Saved data entries
(** [BaseConfig.FillDefault] keeps the fields it does not name. *)
Definition Base_FillDefault (c : BaseConfig) : BaseConfig :=
  let s := bc_Server c in
  MkBase
    (MkServerConf DefaultBind DefaultSSHVersion 3 0 0 true (sv_SuccessRatio s) (sv_SuccessSeed s)
       (sv_RateLimits s) (sv_Users s) (sv_MaxConn s) (sv_MaxSuccConn s))
    (MkLogConf (lc_LogFile (bc_Log c)) (go "info") (go "plain") false)
    (MkKeyConf (kc_KeyFiles (bc_Key c)) (go "ed25519")).

Definition zero_base : BaseConfig :=
  MkBase (MkServerConf [] [] 0 0 0 false (Fin 0) [] [] [] no_conns no_conns) (MkLogConf [] [] [] false) (MkKeyConf [] []).
Definition zero_git : GitConfig.Config :=
  GitConfig.MkConfig false [] false [] [] [] [] false 0 false [] [] [] (MkSSHBackend [] [] [] [] 0).
Definition zero_shell : FakeshellConfig :=
  mkFakeshellConfig false (mkEnvConfig [] [] [] [] [] false ∅) [] (mkLogConfig false [] []).

Definition NewDefaultAppConfig : AppConfig :=
  MkApp (Base_FillDefault zero_base) (GitConfig.FillDefault zero_git) (ShellConf.FillDefault zero_shell)
    (MkExplicit false false false).

(** ** Validation *)
Fixpoint check_rates (rs : list (option RateLimitConfig)) : option error :=
  match rs with
  | [] => None
  | None :: _ => Some (errors_New (go "nil rate limit config"))
  | Some r :: rs =>
      if rl_Interval r <=? 0 then Some (errors_New (go "rate limit interval must be positive"))
      else if rl_Limit r <=? 0 then Some (errors_New (go "rate limit limit must be positive: " ++ Itoa (rl_Limit r)))
      else check_rates rs
  end.

Section Check.
Context `{UnicodeTables}.

Fixpoint check_users (seen : gset gostring) (us : list (option UserConfig)) : option error :=
  match us with
  | [] => None
  | None :: _ => Some (errors_New (go "nil user config"))
  | Some u :: us =>
      if u_User u =s [] then Some (errors_New (go "user name cannot be empty"))
      else if u_Password u =s []
      then Some (errors_New (go "password for user " ++ Quote (u_User u) ++ go " cannot be empty"))
      else if decide (u_User u ∈ seen) then Some (errors_New (go "duplicated user: " ++ u_User u))
      else check_users ({[u_User u]} ∪ seen) us
  end.

Definition Base_CheckConfig (c : BaseConfig) : option error :=
  let r := sv_SuccessRatio (bc_Server c) in
  if flt (Fin 100) r || flt r (Fin 0)
  then Some (errors_New (go "`SuccessRatio` must between 0. and 100."))
  else
    match check_rates (sv_RateLimits (bc_Server c)) with
    | Some e => Some e
    | None => check_users ∅ (sv_Users (bc_Server c))
    end.

(** [AppConfig.CheckConfig], both modules embedded: the configuration with the
    modules' defaults filled in. *)
Definition App_CheckConfig (Lstat : gostring -> res file_mode) (range_Envs : list (gostring * gostring))
    (c : AppConfig) : res AppConfig :=
  match Base_CheckConfig (ac_Base c) with
  | Some e => Err e
  | None =>
      match check_and_fill (ac_GitServer c) with
      | (_, Some e) => Err e
      | (g, None) =>
          f ← ShellConf.CheckAndFillConfig Lstat range_Envs (ac_FakeShell c);
          Ok (MkApp (ac_Base c) g f (ac_explicit c))
      end
  end.
End Check.

(** ** Command-line flags (conf/flags.go, conf/set_utils.go) *)
Record FlagArgs := MkFlags {
  fa_LogFile : gostring; fa_LogLevel : gostring; fa_LogFormat : gostring; fa_IsLogPasswd : bool;
  fa_KeyFiles : list gostring; fa_KeyType : gostring; fa_ServPort : gostring; fa_SSHVersion : gostring;
  fa_Delay : Z; fa_Deviation : Z; fa_MaxTry : Z; fa_SuccessRatio : float64; fa_SuccessSeed : gostring;
  fa_RateLimits : list gostring; fa_Users : list gostring; fa_MaxConns : gostring; fa_MaxSuccConns : gostring;
  fa_Options : list gostring }.

(** The names of the flags of the switch in [MergeConfig]; a name of the set that is not
    among them changes nothing. *)
Inductive flag :=
| FlagBind | FlagSSHVersion | FlagMaxTry | FlagDelay | FlagDeviation
| FlagLogFile | FlagLogLevel | FlagLogFormat | FlagLogPasswd
| FlagKeyPaths | FlagKeyType | FlagEnableAntiScan | FlagDisableAntiScan
| FlagSuccessRatio | FlagSuccessSeed.
#[export] Instance flag_eq_dec : EqDecision flag.
Proof. solve_decision. Defined.

Definition flags : list (gostring * flag) :=
  [(go "bind", FlagBind); (go "version", FlagSSHVersion); (go "try", FlagMaxTry); (go "delay", FlagDelay);
   (go "devia", FlagDeviation); (go "log", FlagLogFile); (go "level", FlagLogLevel);
   (go "format", FlagLogFormat); (go "passwd", FlagLogPasswd); (go "key", FlagKeyPaths);
   (go "type", FlagKeyType); (go "a", FlagEnableAntiScan); (go "A", FlagDisableAntiScan);
   (go "r", FlagSuccessRatio); (go "seed", FlagSuccessSeed)].

Fixpoint flag_of (names : list (gostring * flag)) (s : gostring) : option flag :=
  match names with
  | [] => None
  | (n, f) :: names => if s =s n then Some f else flag_of names s
  end.

(** One round of [set.ForEach]: the configuration and the two anti-scan switches. *)
Record merge_state := MkMerge { ms_base : BaseConfig; ms_enableAnti : bool; ms_disableAnti : bool }.

Definition apply_flag (f : FlagArgs) (m : merge_state) (fl : flag) : merge_state :=
  let c := ms_base m in
  let s := bc_Server c in let l := bc_Log c in let k := bc_Key c in
  let server s := MkMerge (MkBase s l k) (ms_enableAnti m) (ms_disableAnti m) in
  let logc l := MkMerge (MkBase s l k) (ms_enableAnti m) (ms_disableAnti m) in
  let keyc k := MkMerge (MkBase s l k) (ms_enableAnti m) (ms_disableAnti m) in
  let srv port version try delay devia ratio seed :=
    server (MkServerConf port version try delay devia (sv_AntiScan s) ratio seed
              (sv_RateLimits s) (sv_Users s) (sv_MaxConn s) (sv_MaxSuccConn s)) in
  let '(MkServerConf port version try delay devia _ ratio seed _ _ _ _) := s in
  let '(MkLogConf file level format passwd) := l in
  match fl with
  | FlagBind => srv (fa_ServPort f) version try delay devia ratio seed
  | FlagSSHVersion => srv port (fa_SSHVersion f) try delay devia ratio seed
  | FlagMaxTry => srv port version (fa_MaxTry f) delay devia ratio seed
  | FlagDelay => srv port version try (fa_Delay f) devia ratio seed
  | FlagDeviation => srv port version try delay (fa_Deviation f) ratio seed
  | FlagSuccessRatio => srv port version try delay devia (fa_SuccessRatio f) seed
  | FlagSuccessSeed => srv port version try delay devia ratio (fa_SuccessSeed f)
  | FlagLogFile => logc (MkLogConf (fa_LogFile f) level format passwd)
  | FlagLogLevel => logc (MkLogConf file (fa_LogLevel f) format passwd)
  | FlagLogFormat => logc (MkLogConf file level (fa_LogFormat f) passwd)
  | FlagLogPasswd => logc (MkLogConf file level format (fa_IsLogPasswd f))
  | FlagKeyPaths => keyc (MkKeyConf (fa_KeyFiles f) (kc_KeyType k))
  | FlagKeyType => keyc (MkKeyConf (kc_KeyFiles k) (fa_KeyType f))
  | FlagEnableAntiScan => MkMerge c true (ms_disableAnti m)
  | FlagDisableAntiScan => MkMerge c (ms_enableAnti m) true
  end.

Definition merge_flag (f : FlagArgs) (m : merge_state) (s : gostring) : merge_state :=
  match flag_of flags s with Some fl => apply_flag f m fl | None => m end.

Definition merge_flags (f : FlagArgs) (range_set : list gostring) (c : BaseConfig) : BaseConfig :=
  let m := fold_left (merge_flag f) range_set (MkMerge c false false) in
  let c := ms_base m in
  if ms_enableAnti m || ms_disableAnti m then
    let s := bc_Server c in
    MkBase (MkServerConf (sv_ServPort s) (sv_SSHVersion s) (sv_MaxTry s) (sv_Delay s) (sv_Deviation s)
              (ms_enableAnti m) (sv_SuccessRatio s) (sv_SuccessSeed s) (sv_RateLimits s) (sv_Users s)
              (sv_MaxConn s) (sv_MaxSuccConn s)) (bc_Log c) (bc_Key c)
  else c.

(** ** Derived settings of the git server *)
Record gitserverOptionState := MkOptState {
  os_initialUser : gostring; os_initialGitUserHome : gostring; os_initialSSHUser : gostring;
  os_initialRepoRoot : gostring; os_initialAuthorizedKeys : gostring;
  os_userSet : bool; os_gitUserHomeSet : bool; os_sshUserSet : bool; os_repoRootSet : bool;
  os_authorizedKeysSet : bool }.

Definition newGitserverOptionState (c : GitConfig.Config) (explicit : gitserverExplicitState) : gitserverOptionState :=
  MkOptState (gc_User c) (gc_GitUserHome c) (gc_SSHUser c) (gc_RepoRoot c) (gc_AuthorizedKeys c)
    false false (ex_SSHUser explicit) (ex_RepoRoot explicit) (ex_AuthorizedKeys explicit).

Section Merge.
Context `{UnicodeTables} `{GoNumbers}.

Definition note (s : gitserverOptionState) (key : gostring) : gitserverOptionState :=
  let '(MkOptState u h su rr ak us hs sus rrs aks) := s in
  let k := ToLower key in
  if k =s go "user" then MkOptState u h su rr ak true hs sus rrs aks
  else if k =s go "git_user_home" then MkOptState u h su rr ak us true sus rrs aks
  else if k =s go "ssh_user" then MkOptState u h su rr ak us hs true rrs aks
  else if k =s go "repo_root" then MkOptState u h su rr ak us hs sus true aks
  else if k =s go "authorized_keys" then MkOptState u h su rr ak us hs sus rrs true
  else s.

Definition keys_under (home : gostring) : gostring := home ++ go "/.ssh/authorized_keys".

Definition apply (s : gitserverOptionState) (c : GitConfig.Config) : GitConfig.Config :=
  let c :=
    if os_userSet s && negb (os_sshUserSet s)
       && ((os_initialSSHUser s =s []) || (os_initialSSHUser s =s os_initialUser s))
    then set_SSHUser (gc_User c) c else c in
  if os_gitUserHomeSet s then
    let c :=
      if negb (os_repoRootSet s)
         && ((os_initialRepoRoot s =s []) || (os_initialRepoRoot s =s os_initialGitUserHome s))
      then set_RepoRoot (gc_GitUserHome c) c else c in
    if negb (os_authorizedKeysSet s)
       && ((os_initialAuthorizedKeys s =s []) || (os_initialAuthorizedKeys s =s keys_under (os_initialGitUserHome s)))
    then set_AuthorizedKeys (keys_under (gc_GitUserHome c)) c else c
  else c.

Definition unsupported (raw : gostring) : error := errors_New (go "unsupported module option " ++ Quote raw).

(** The loop over the module options. *)
Fixpoint merge_options (opts : list gostring) (g : GitConfig.Config) (f : FakeshellConfig) (st : gitserverOptionState) :
    res (GitConfig.Config * FakeshellConfig * gitserverOptionState) :=
  match opts with
  | [] => Ok (g, f, st)
  | raw :: opts =>
      o ← ParseOpt raw;
      if optModule o =s go "fakeshell" then
        match ShellConf.MergeOptions f o with
        | (f, true) => merge_options opts g f st
        | (_, false) => Err (unsupported raw)
        end
      else if optModule o =s go "gitserver" then
        let st := note st (optKey o) in
        match GitConfig.MergeOptions g o with
        | (g, true) => merge_options opts g f st
        | (_, false) => Err (unsupported raw)
        end
      else Err (unsupported raw)
  end.

(** [parseMaxConnString]; [SplitN] gives at most three parts. *)
Definition part_int (x : gostring) : res Z :=
  if x =s [] then Ok 0 else match Atoi x with Some n => Ok n | None => Err (Atoi_error x) end.
Definition part_float (x : gostring) : res float64 :=
  if x =s [] then Ok (Fin 0)
  else match ParseFloat x with
       | Some q => Ok q
       | None => Err (errors_New (go "strconv.ParseFloat: parsing " ++ Quote x))
       end.
Definition parseMaxConnString (s : gostring) : res MaxConnectionsConfig :=
  let xs := SplitN s ":"%char 3 in
  mc ← match xs with x :: _ => part_int x | [] => Ok 0 end;
  ratio ← match xs with _ :: x :: _ => part_float x | _ => Ok (Fin 0) end;
  hmc ← match xs with _ :: _ :: x :: _ => part_int x | _ => Ok 0 end;
  Ok (MkMaxConns mc hmc ratio).

Fixpoint parse_users (us : list gostring) : res (list UserConfig) :=
  match us with
  | [] => Ok []
  | u :: us =>
      match SplitN u ":"%char 2 with
      | [name; password] =>
          if name =s [] then Err (errors_New (go "user name cannot be empty"))
          else xs ← parse_users us; Ok (MkUser name password :: xs)
      | _ => Err (errors_New (go "invalid user password format: " ++ Quote u))
      end
  end.

Definition conns_or (s : gostring) (old : MaxConnectionsConfig) : res MaxConnectionsConfig :=
  if s =s [] then Ok old else parseMaxConnString s.

(** [MergeConfig]; the callers stop the program on an error, so the partial
    changes made before it are dropped. *)
Definition MergeConfig (c : AppConfig) (f : FlagArgs) (range_set : list gostring) : res AppConfig :=
  let gitState := newGitserverOptionState (ac_GitServer c) (ac_explicit c) in
  let b := merge_flags f range_set (ac_Base c) in
  let s := bc_Server b in
  rs ← ParseCmdlineRateLimits (fa_RateLimits f);
  us ← parse_users (fa_Users f);
  mc ← conns_or (fa_MaxConns f) (sv_MaxConn s);
  msc ← conns_or (fa_MaxSuccConns f) (sv_MaxSuccConn s);
  gfs ← merge_options (fa_Options f) (ac_GitServer c) (ac_FakeShell c) gitState;
  let '(g, fk, st) := gfs in
  Ok (MkApp
        (MkBase (MkServerConf (sv_ServPort s) (sv_SSHVersion s) (sv_MaxTry s) (sv_Delay s) (sv_Deviation s)
                   (sv_AntiScan s) (sv_SuccessRatio s) (sv_SuccessSeed s)
                   (sv_RateLimits s ++ map Some rs) (sv_Users s ++ map Some us) mc msc)
           (bc_Log b) (bc_Key b))
        (apply st g) fk (ac_explicit c)).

Exercise objective: Could you repeat exactly the lines above from the line with "Record FlagArgs := MkFlags" up to and including the line with "FlagDelay | FlagDeviation", and only those?

Exercise solution:
Record FlagArgs := MkFlags {
  fa_LogFile : gostring; fa_LogLevel : gostring; fa_LogFormat : gostring; fa_IsLogPasswd : bool;
  fa_KeyFiles : list gostring; fa_KeyType : gostring; fa_ServPort : gostring; fa_SSHVersion : gostring;
  fa_Delay : Z; fa_Deviation : Z; fa_MaxTry : Z; fa_SuccessRatio : float64; fa_SuccessSeed : gostring;
  fa_RateLimits : list gostring; fa_Users : list gostring; fa_MaxConns : gostring; fa_MaxSuccConns : gostring;
  fa_Options : list gostring }.

(** The names of the flags of the switch in [MergeConfig]; a name of the set that is not
    among them changes nothing. *)
Inductive flag :=
| FlagBind | FlagSSHVersion | FlagMaxTry | FlagDelay | FlagDeviation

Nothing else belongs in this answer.